Assuming that the pursuer was entitled to a month's notice of the termination of the contract, I do not think it makes any difference in this question that the agreement was terminated on a day's notice. The contract of service is peculiar in this respect, that although a party may have stipulated for a month's warning, the master may from dislike or some similar reason dismiss the servant

Page: 346

at once. In that case the servant has his claim for a month's wages, and it may be for board in addition, but he must leave and give up everything which is the property of his master. He is not entitled to remain in the house or office, or other premises of the master, against the master's will. It therefore follows that Clift was bound to leave the defenders' premises, and to give up everything which was their property, including the certificate.

If this petition had been framed so as to ask that the certificate and licence should be delivered up, I should have been inclined to grant the prayer of it. if an assignation had been asked, with the explanation that it would be used forthwith to have the licence transferred, I think the pursuers should have succeeded.

But the defect on the face of the petition as framed appears to be, that there is no statement or indication that Fraser is not to act upon the licence if assigned at once, and without any sanction being got by a transfer from the proper authorities. For aught that we see, Fraser might have used this certificate if assigned so as to have exposed Clift to penalties under the Act.

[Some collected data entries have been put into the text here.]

(** [create_guarded_temp], after the host's [try_clone]. *)
Definition start_job : prog Dir File (result (File * string) (Outcome Stop)) :=
  let guarded := pbind (create_temp dir (p_name place) draws) (fun r => Ret (map_err OIo r)) in
  if rc_clones rc
  then pbind (call (SDup dir)) (fun r => match r with Ok _ => guarded | Err e => Ret (Err (OClone e)) end)
  else guarded.

Definition start (fs : Fs) : TState := mkT fs [] TCreating [] false WNone None (JCreate start_job) None [] [].

(** The next call of a blocking job, or its end. *)
Definition created (r : result (File * string) (Outcome Stop)) : option (File * string) :=
  match r with Ok made => Some made | Err _ => None end.
Definition job_step (s : TState) : option TState :=
  match t_job s with
  | JNone => None
  | JCreate (Do c k) =>
      let '(s, b) := sys c s in
      Some (with_made (match k b with Ret r => created r | _ => None end) (with_job (JCreate (k b)) s))
  | JCommit (Do c k) => let '(s, b) := sys c s in Some (with_job (JCommit (k b)) s)
  | JCreate (Ret (Ok (f, temp))) =>
      let s := with_guard (Some temp) (with_job JNone s) in
      Some (match t_task s with
            | TCreating => with_task (TPumping 0 None) (with_writer (WRun f [])
                             (mkT (t_fs s) (t_log s) (t_task s) (t_queue s) true (t_writer s) (t_guard s) (t_job s) (t_made s) (t_data s) (t_recv s)))
            | _ => clean s
            end)
  | JCreate (Ret (Err o)) =>
      let s := with_job JNone s in
      Some (match t_task s with TCreating => with_task (TOver o) s | _ => s end)
  | JCommit (Ret r) =>
      let s := with_job JNone s in
      Some (match t_task s, r with
            | TCommitting bytes hash, Ok c =>
                with_task (TOver (OCommitted bytes hash (overwritten c))) (if temp_gone c then with_guard None s else clean s)
            | TCommitting _ _, Err e => over (OIo e) s
            | _, _ => s
            end)
  end.

(** [write_loop] *)
Definition writer_step (s : TState) : option TState :=
  match t_writer s, t_queue s with
  | WRun f hashed, chunk :: queue =>
      let '(s, r) := sys (SWriteAll f chunk) (with_queue queue s) in
      Some (match r with
            | Ok _ => with_writer (WRun f (hashed ++ chunk)) s
            | Err e => with_queue [] (with_writer (WEnd (mkWritten f (len hashed) (blake3 hashed) (Some e))) s)
            end)
  | WRun f hashed, [] =>
      if t_tx s then None else Some (with_writer (WEnd (mkWritten f (len hashed) (blake3 hashed) None)) s)
  | _, _ => None
  end.

(** The stream answers the pump. *)
Definition recv_step (ev : Received) (s : TState) : option TState :=
  match t_task s with
  | TPumping received fend =>
      let s := hear ev s in
      Some (match rc_pump rc received fend ev with
            | Go received fend => with_task (TPumping received fend) s
            | Chunk received chunk => with_task (THanding received chunk) (take_data chunk s)
            | Finish e => with_task (TJoining e) (hang_up s)
            | Stopped why => over (OStopped why) s
            end)
  | _ => None
  end.

(** The hand-off of a chunk to the disk writer. *)
Definition hand_step (s : TState) : option TState :=
  match t_task s with
  | THanding received chunk =>
      match t_writer s with
      | WEnd _ => Some (with_task TFailing (hang_up s))
      | _ =>
          if len (t_queue s) <? DISK_QUEUE_CHUNKS
          then Some (with_task (TPumping received None) (with_queue (t_queue s ++ [chunk]) s)) else None
      end
  | _ => None
  end.

(** The task gets what the writer reports; without its guard it would
    panic. *)
Definition join_step (s : TState) : option TState :=
  match t_task s, t_writer s with
  | TFailing, WEnd w => Some (over (match w_error w with Some e => OIo e | None => OInternal end) s)
  | TJoining e, WEnd w =>
      Some (match w_error w with
            | Some err => over (OIo err) s
            | None =>
                if negb (rc_agrees rc e (w_bytes w) (w_hash w)) then over OMismatch s
                else match t_guard s with
                     | Some temp =>
                         with_task (TCommitting (w_bytes w) (w_hash w)) (with_job (JCommit (commit_temp umask dir temp (w_file w) place)) s)
                     | None => with_task TDropped s
                     end
            end)
  | _, _ => None
  end.

(** The ledger or the caller stops the pump. *)
Definition stop_step (i : Interrupt) (s : TState) : option TState :=
  match t_task s with
  | TPumping _ _ | THanding _ _ => Some (over (OInterrupted i) s)
  | _ => None
  end.

(** The task is dropped where it awaits; its guard goes with it, blocking
    threads run on. *)
Definition drop_step (s : TState) : option TState :=
  match t_task s with
  | TOver _ | TDropped => None
  | _ => Some (with_task TDropped (clean (hang_up s)))
  end.

Inductive Label := LJob | LWriter | LRecv (ev : Received) | LHand | LJoin | LStop (i : Interrupt) | LDrop.

Definition step (s : TState) (l : Label) : option TState :=
  match l with
  | LJob => job_step s
  | LWriter => writer_step s
  | LRecv ev => recv_step ev s
  | LHand => hand_step s
  | LJoin => join_step s
  | LStop i => stop_step i s
  | LDrop => drop_step s
  end.
End Machine.

(** ** What the calls do *)

(** The names of the directory [d], the bytes of the files, and the promises
    POSIX makes about the calls on them. *)
Class DirLaws {Fs Dir File : Type} `{DirOs Fs Dir File} (d : Dir) := {
  view : Fs -> gmap string N;
  content : Fs -> N -> list byte;
  inode : File -> N;
  same (fs fs' : Fs) : Prop := view fs' = view fs /\ forall i, content fs' i = content fs i;
  law_plain {B} (c : Sys Dir File B) fs : plain c = true -> same fs (fst (perform c fs));
  law_open n m fs : forall fs' r, perform (SOpenExcl d n m) fs = (fs', r) ->
    match r with
    | Ok f =>
        view fs !! n = None /\ view fs' = <[n := inode f]> (view fs)
        /\ (forall n', view fs !! n' <> Some (inode f))
        /\ content fs' (inode f) = [] /\ forall i, i <> inode f -> content fs' i = content fs i
    | Err _ => same fs fs'
    end;
  law_write f data fs : forall fs' r, perform (SWriteAll f data) fs = (fs', r) ->
    view fs' = view fs /\ (forall i, i <> inode f -> content fs' i = content fs i)
    /\ (r = Ok tt -> content fs' (inode f) = content fs (inode f) ++ data);
  law_rename a b fs : forall fs' r, perform (SRename d a b) fs = (fs', r) ->
    (forall i, content fs' i = content fs i)
    /\ match r with
       | Ok _ => exists i, view fs !! a = Some i
                 /\ view fs' = if bool_decide (view fs !! b = Some i) then view fs else <[b := i]> (delete a (view fs))
       | Err _ => view fs' = view fs
       end;
  law_link a b fs : forall fs' r, perform (SLink d a b) fs = (fs', r) ->
    (forall i, content fs' i = content fs i)
    /\ match r with
       | Ok _ => exists i, view fs !! a = Some i /\ view fs !! b = None /\ view fs' = <[b := i]> (view fs)
       | Err _ => view fs' = view fs
       end;
  law_unlink a fs : forall fs' r, perform (SUnlink d a) fs = (fs', r) ->
    (forall i, content fs' i = content fs i)
    /\ view fs' = match r with Ok _ => delete a (view fs) | Err _ => view fs end;
}.
Lemma heard_job s s' : Inv s -> Heard s -> job_step d s = Some s' -> Heard s'.
Proof.
  intros HI HH. unfold job_step, Inv in *. destruct (t_job s) as [|[r|B c k]|[r|B c k]] eqn:Ej; [done|..].
  - destruct r as [[f temp]|o]; intros [= <-].
    + change (t_task (with_guard (Some temp) (with_job JNone s))) with (t_task s).
      destruct (clean_record (with_guard (Some temp) (with_job JNone s))) as (E1 & E2 & E3 & _ & E5).
      destruct (clean_fields (with_guard (Some temp) (with_job JNone s))) as (E6 & _).
      destruct (t_made s) as [[f' temp']|]; [|by destruct HI as (_ & _ & _ & _ & _ & _ & [e [?|?]] & _)].
      destruct HI as (_ & _ & _ & _ & _ & _ & Hd & _ & Hp & _ & _ & _ & [Hk|Hk]); rewrite Hk.
      * destruct HH as [_ HH]. rewrite Hk in HH. split; [|cbn; by rewrite HH, Hd]. unfold sealed. cbn. rewrite Hp. naive_solver.
      * apply (heard_quiet s); [done|done| |by rewrite E6; cbn; rewrite Hk|done]. unfold sealed. rewrite E3, E5. cbn. naive_solver.
    + apply (heard_quiet s); [by cbn; destruct (t_task s)..| |by cbn; destruct (t_task s) eqn:Ek; cbn; rewrite ?Ek|done].
      unfold sealed. cbn. destruct (t_task s); cbn; naive_solver.
  - unfold sys. destruct (perform c (t_fs s)) as [fs b]. intros [= <-].
    apply (heard_quiet s); [done|done| |cbn; by destruct (t_task s)|done]. unfold sealed. cbn. rewrite placed_app.
    destruct (t_made s) as [[f temp]|]; [by destruct HI as (_ & _ & ? & _)|]. destruct HI as (_ & _ & _ & _ & _ & _ & Hc & _).
    destruct c; try done; unfold placed at 2; cbn; rewrite Nat.add_0_r; naive_solver.
  - intros [= <-]. change (t_task (with_job JNone s)) with (t_task s). assert (Hs : sealed s) by (right; eauto).
    destruct (clean_record (with_job JNone s)) as (E1 & E2 & _).
    destruct (t_task s) eqn:Ek; try (apply (heard_quiet s); cbn; by rewrite ?Ek).
    destruct r as [c|e]; [|by apply (over_heard _ _ s)]. apply (heard_quiet s); cbn; try done; by destruct (temp_gone c).
  - unfold sys. destruct (perform c (t_fs s)) as [fs b]. intros [= <-]. apply (heard_quiet s); [done|done| |cbn; by destruct (t_task s)|done].
    intros _. right. eauto.
Qed.

Lemma heard_step l s s' : Inv s -> Heard s -> mstep s l = Some s' -> Heard s'.
Proof.
  intros HI HH. destruct l as [| |ev| | |i|]; cbn [step].
  - by apply heard_job.
  - unfold writer_step. destruct (t_writer s), (t_queue s); try (destruct (t_tx s)); try done;
      [intros [= <-]; apply (heard_quiet s); cbn; try done; by destruct (t_task s)|..];
      unfold sys; destruct (perform _ _) as [fs r]; intros [= <-]; (apply (heard_quiet s); [by destruct r|by destruct r| |by destruct r; cbn; destruct (t_task s)|done]);
      unfold sealed; destruct r; cbn; rewrite placed_app; unfold placed at 2; cbn; rewrite Nat.add_0_r; naive_solver.
  - by apply heard_recv.
  - unfold hand_step. destruct (t_task s) eqn:Ek; try done. destruct HH as [H1' H2']. rewrite Ek in H2'.
    destruct (t_writer s); try (destruct (_ <? _)); try done; intros [= <-]; by split.
  - by apply heard_join.
  - unfold stop_step. destruct (t_task s); try done; intros [= <-]; by apply (over_heard _ s s).
  - unfold drop_step. destruct (clean_record (hang_up s)) as (E1 & E2 & E3 & _ & E5). intros Hs.
    assert (s' = with_task TDropped (clean d (hang_up s))) as -> by (destruct (t_task s); try done; congruence).
    apply (heard_quiet s); cbn; try done. unfold sealed. cbn in *. by rewrite E3, E5.
Qed.

Lemma heard_reaches alone s : reaches alone s -> Inv s /\ Heard s.
Proof.
  intros Hr. apply (reaches_ind alone (fun s => Inv s /\ Heard s) s Hr).
  - intros fs. split; [apply Inv_start|]. split; [|done]. unfold sealed, placed. cbn. naive_solver.
  - intros l s1 s2 Hs [HI HH]. split; [by eapply inv_step|by eapply heard_step].
  - intros s1 fs' Hy _ [HI HH]. split; [by apply inv_env|exact HH].
Qed.

(** ** What a step may do *)

Definition guarantee s s' : Prop :=
  (forall n, n <> name -> view (t_fs s') !! n = view (t_fs s) !! n \/ exists f, t_made s' = Some (f, n))
  /\ (forall i, content (t_fs s') i = content (t_fs s) i
        \/ exists f temp, t_made s' = Some (f, temp) /\ i = inode f /\ placed (t_log s) = 0%nat)
  /\ (view (t_fs s') !! name = view (t_fs s) !! name /\ placed (t_log s') = placed (t_log s)
      \/ exists f temp, t_made s = Some (f, temp) /\ view (t_fs s') !! name = Some (inode f)
           /\ content (t_fs s') (inode f) = data_of (t_recv s) /\ complete (t_recv s)
           /\ (p_overwrite place = false -> view (t_fs s) !! name = None)).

I am not disposed to differ from your Lordships' unanimous opinion on the question of expenses—although, looking to the defence maintained, substantially to the effect that the certificate was the property of the defender, I think the justice of the case would be met by finding no expenses due to either party.

The following interlocutor was pronounced:—

“Refuse the appeal, and decern; Find the appellants liable to the respondent in expenses, allow an account thereof to be given in, and remit the same when lodged to the Auditor to tax and report.”

Counsel:

Counsel for Petitioners— Campbell Smith. Agent— Thomas Lawson, S.S.C.

Counsel for Respondent— Kinnear— Young. Agent— W. N. Masterton, Solicitor.